<DOCUMENT>
<TYPE>EX-4.46
<SEQUENCE>5
<FILENAME>d56674_ex4-46.txt
<DESCRIPTION>LETTER
<TEXT>

                                                                    EXHIBIT 4.46

                                                                   June 20, 2003

To the Holders
      of the 6% / 12% Secured Notes
      (formerly the 20% Secured Notes)

      We hereby seek your approval for the extension of the maturity date of the
6% / 12% Secured Notes from July 1, 2003 until September 30, 2003. This
extension will enable us to satisfy the Notes in a manner that meets the needs
of both the Noteholders and the Company.

      Our cash resources are currently inadequate to allow us to pay the Notes
at maturity in cash. Further, though we have the right to pay the Notes and
certain similar debt obligations in Common Stock at maturity, at the $.30
closing price of our shares on May 30, 2003 this would have required issuance of
15,857,000 shares, a number which exceeds the 12,633,370 shares now outstanding
and also exceeds the number of shares available for issuance. Accordingly, we
have submitted to our stockholders for approval a proposed amendment to our
Certificate of Incorporation increasing the authorized shares of Common Stock.

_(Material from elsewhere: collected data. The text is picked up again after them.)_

(** * gpx-mode: the two GPX rendering scripts

    A shallow embedding of [gpx2html.py] (track map renderer) and
    [plot_track_elevation.py] (elevation profile renderer).

    Numbers.  Python floats are modelled by rationals [Q] with exact
    arithmetic; Python's [int] 0 and [float] 0.0 denote the same number.
    Equality of numbers is [Qeq] (written [==]).  The tick values that
    matplotlib hands to the two label formatters are binary64 floats
    ([spec_float], the IEEE 754 specification of the Standard Library), since
    a label depends on how [x / 1000] is rounded.

    Outside world.  [gpxpy.parse] is taken as already done: the scripts are
    embedded from the parsed document on (lines 19-28 of [gpx2html.py],
    lines 24-34 of [plot_track_elevation.py]); the two indices are the
    results of [int(sys.argv[2])] and [int(sys.argv[3])].  The rendering
    libraries are modelled by the values handed to them; the only observable
    effect is the file written by [save] / [savefig]. *)

From Stdlib Require Import QArith Qabs Qpower Ascii SpecFloat.
From stdpp Require Import gmap strings list fin_maps.
From Equations Require Import Equations.

Local Open Scope Q_scope.

(** ** Python exceptions and results *)

Inductive exc : Type :=
  | IndexError   (* list index out of range *)
  | ValueError.  (* empty sequence given to min, max or a bounds fit *)

Inductive result (A : Type) : Type :=
  | Ok (a : A)
  | Raise (e : exc).
Arguments Ok {A} a.
Arguments Raise {A} e.

#[global] Instance result_ret : MRet result := λ A a, Ok a.
#[global] Instance result_bind : MBind result := λ A B k r,
  match r with
  | Ok a => k a
  | Raise e => Raise e
  end.

(** ** The parsed GPX document (gpxpy's objects, read-only) *)

Record GPXTrackPoint : Type := mkPoint {
  latitude : Q;
  longitude : Q;
  elevation : option Q
}.

Record GPXTrackSegment : Type := mkSegment { points : list GPXTrackPoint }.
Record GPXTrack : Type := mkTrack { segments : list GPXTrackSegment }.
Record GPX : Type := mkGPX { tracks : list GPXTrack }.

(** ** Python list subscription [l[i]]

    A negative index counts from the end; an index outside
    [-len(l) <= i < len(l)] raises IndexError. *)

Definition py_getitem {A} (l : list A) (i : Z) : result A :=
  let n := Z.of_nat (length l) in
  let j := if (i <? 0)%Z then (i + n)%Z else i in
  if ((j <? 0)%Z || (n <=? j)%Z)%bool then Raise IndexError
  else match l !! Z.to_nat j with
       | Some a => Ok a
       | None => Raise IndexError
       end.


(** ** Python builtins used by the scripts *)

Definition Qlt_bool (x y : Q) : bool := negb (Qle_bool y x).

(** [min(l)]: the first smallest item; ValueError on an empty sequence. *)
Definition py_min (l : list Q) : result Q :=
  match l with
  | [] => Raise ValueError
  | x :: rest => Ok (fold_left (λ m item, if Qlt_bool item m then item else m) rest x)
  end.

(** [max(l)]: the first largest item; ValueError on an empty sequence. *)
Definition py_max (l : list Q) : result Q :=
  match l with
  | [] => Raise ValueError
  | x :: rest => Ok (fold_left (λ m item, if Qlt_bool m item then item else m) rest x)
  end.

(** [x or 0] for an optional number [x]: [None] and zero are falsy, so the
    right operand 0 is the value; any other number is the value itself. *)
Definition py_or_0 (x : option Q) : Q :=
  match x with
  | None => 0
  | Some q => if Qeq_bool q 0 then 0 else q
  end.

(** ** Binary64 floats *)

Definition prec : Z := 53.
Definition emax : Z := 1024.

(** [float(z)] for a Python [int] [z]. *)
Definition float_of_Z (z : Z) : spec_float := binary_normalize prec emax z 0 false.

(** [x / y] on floats, for a divisor that is not zero. *)
Definition float_div (x y : spec_float) : spec_float := SFdiv prec emax x y.

(** ** The format specification ['g'] (general format, default precision 6)

    A finite non-zero float is rounded, from its exact value, to six
    significant digits (ties to even), giving digits [m] in [10^5, 10^6) and
    a decimal exponent [e] with value [m * 10^(e-5)].  For [-4 <= e < 6] it
    is written in fixed notation, otherwise in scientific notation;
    insignificant trailing zeros of the significand are removed, and the
    decimal point with them when no digit follows it. *)

Fixpoint exp10 (fuel : nat) (n d : Z) : Z :=
  match fuel with
  | O => 0
  | S fuel' =>
      if (n <? d)%Z then (exp10 fuel' (10 * n) d - 1)%Z
      else if (10 * d <=? n)%Z then (exp10 fuel' n (10 * d) + 1)%Z
      else 0%Z
  end.

(** [floor (log10 (n / d))] for positive [n] and [d]. *)
Definition floor_log10 (n d : Z) : Z :=
  exp10 (Z.to_nat (Z.log2 n + Z.log2 d) + 2) n d.

Definition round_half_even (n d : Z) : Z :=
  let q := (n / d)%Z in
  let r := (n mod d)%Z in
  if (2 * r <? d)%Z then q
  else if (d <? 2 * r)%Z then (q + 1)%Z
  else if Z.even q then q else (q + 1)%Z.

(** The six significant digits and the decimal exponent of [n / d]. *)
Definition sig6 (n d : Z) : Z * Z :=
  let e := floor_log10 n d in
  let m := if (0 <=? 5 - e)%Z then round_half_even (n * 10 ^ (5 - e)) d
           else round_half_even n (d * 10 ^ (e - 5)) in
  if (m =? 10 ^ 6)%Z then (10 ^ 5, e + 1)%Z else (m, e).

Fixpoint rstrip0 (l : list ascii) : list ascii :=
  match l with
  | [] => []
  | c :: rest =>
      match rstrip0 rest with
      | [] => if Ascii.eqb c "0" then [] else [c]
      | rest' => c :: rest'
      end
  end.

(** The character of a decimal digit. *)
Definition digit_char (d : Z) : ascii := ascii_of_nat (48 + Z.to_nat d).

(** The six digits of a significand [10^5 <= m < 10^6]. *)
Definition digits_of (m : Z) : list ascii :=
  (λ i, digit_char ((m / 10 ^ i) mod 10)) <$> [5; 4; 3; 2; 1; 0]%Z.

(** The decimal digits of [n >= 0], most significant first. *)
Fixpoint decimal_digits (fuel : nat) (n : Z) : list ascii :=
  match fuel with
  | O => []
  | S fuel' =>
      if (n <? 10)%Z then [digit_char n]
      else decimal_digits fuel' (n / 10) ++ [digit_char (n mod 10)]
  end.

(** The exponent part: [e], a sign, and at least two digits. *)
Definition exponent_chars (e : Z) : list ascii :=
  "e"%char :: (if (e <? 0)%Z then "-" else "+")%char ::
  (if (Z.abs e <? 10)%Z then ["0"%char; digit_char (Z.abs e)]
   else decimal_digits (S (Z.to_nat (Z.log2 (Z.abs e)))) (Z.abs e)).

(** The decimal point and the digits after it, trailing zeros removed; nothing
    when no digit remains. *)
Definition point_chars (frac : list ascii) : list ascii :=
  match rstrip0 frac with
  | [] => []
  | frac' => "."%char :: frac'
  end.

(** The general format of the positive fraction [n / d], without sign. *)
Definition g_chars (n d : Z) : list ascii :=
  let '(m, e) := sig6 n d in
  let ds := digits_of m in
  if ((-4 <=? e)%Z && (e <? 6)%Z)%bool then
    if (0 <=? e)%Z then
      take (Z.to_nat (e + 1)) ds ++ point_chars (drop (Z.to_nat (e + 1)) ds)
    else
      "0"%char :: point_chars (replicate (Z.to_nat (- e - 1)) "0"%char ++ ds)
  else
    take 1 ds ++ point_chars (drop 1 ds) ++ exponent_chars e.

(** The sign of a float whose sign bit is [s]. *)
Definition sign_chars (s : bool) : list ascii := if s then ["-"%char] else [].

(** [format(x, 'g')] for a float [x]. *)
Definition format_g (x : spec_float) : string :=
  String.string_of_list_ascii
    match x with
    | S754_zero s => sign_chars s ++ ["0"%char]
    | S754_infinity s => sign_chars s ++ ["i"; "n"; "f"]%char
    | S754_nan => ["n"; "a"; "n"]%char
    | S754_finite s m e =>
        sign_chars s ++
        (if (0 <=? e)%Z then g_chars (Z.pos m * 2 ^ e) 1
         else g_chars (Z.pos m) (2 ^ (- e)))
    end.

(** ** The rendering libraries, as the values handed to them *)

(** folium *)
Inductive MapChild : Type :=
  | PolyLine (locations : list (Q * Q)) (weight : Z)
  | FitBounds (bounds : list (Q * Q)).

Record FoliumMap : Type := mkMap {
  map_location : option (Q * Q);
  map_tiles : string;
  map_width : Z;
  map_height : Z;
  map_children : list MapChild
}.

Definition folium_Map (location : option (Q * Q)) (tiles : string)
    (width height : Z) : FoliumMap :=
  mkMap location tiles width height [].

(** [child.add_to(m)] *)
Definition add_to (child : MapChild) (m : FoliumMap) : FoliumMap :=
  mkMap (map_location m) (map_tiles m) (map_width m) (map_height m)
        (map_children m ++ [child]).

(** Modelled from the spec: folium's [Map.fit_bounds] is not part of this
    repository.  Section 4.1 step 5: the viewport is set to the bounding box
    of the coordinates, and the call fails if the coordinate sequence is
    empty (no bounds to fit). *)
Definition fit_bounds (m : FoliumMap) (bounds : list (Q * Q)) : result FoliumMap :=
  match bounds with
  | [] => Raise ValueError
  | _ :: _ => Ok (add_to (FitBounds bounds) m)
  end.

      At the Annual Meeting of Stockholders we are also seeking approval of the
creation of a new class of "blank check" Preferred Stock. The existence of a
blank check Preferred Stock would also allow us to offer payment of the debt
through issuance of a security which would have rights more beneficial to the
investors and superior to the Common Stock, which we would otherwise be forced
to use. For example, the Preferred Stock could have significant liquidation
preferences over the Common Stock, and could be convertible at the option of the
holder. Thus investors would be given, for the first time, the opportunity to
have liquidity on their investment. To protect investors in the Notes against
the extraordinary dilution which would occur through issuance of the tremendous
number of shares of Common Stock now required to satisfy the debt, there could
also be limitations on the magnitude of sales of the Common Stock issued in
conversion at any time, depending on market conditions. Of course, these are
just illustrations. Whether the investors will prefer to receive Preferred Stock
instead of Common Stock and the terms of the Preferred Stock are yet to be
discussed. For that reason, some time is necessary to allow these discussions to
occur.

      Accordingly, to allow time for the orderly payment of the Notes and to
avoid the adverse consequences of a default, we would appreciate your agreeing
to the extension by executing and returning the attached copy of this letter.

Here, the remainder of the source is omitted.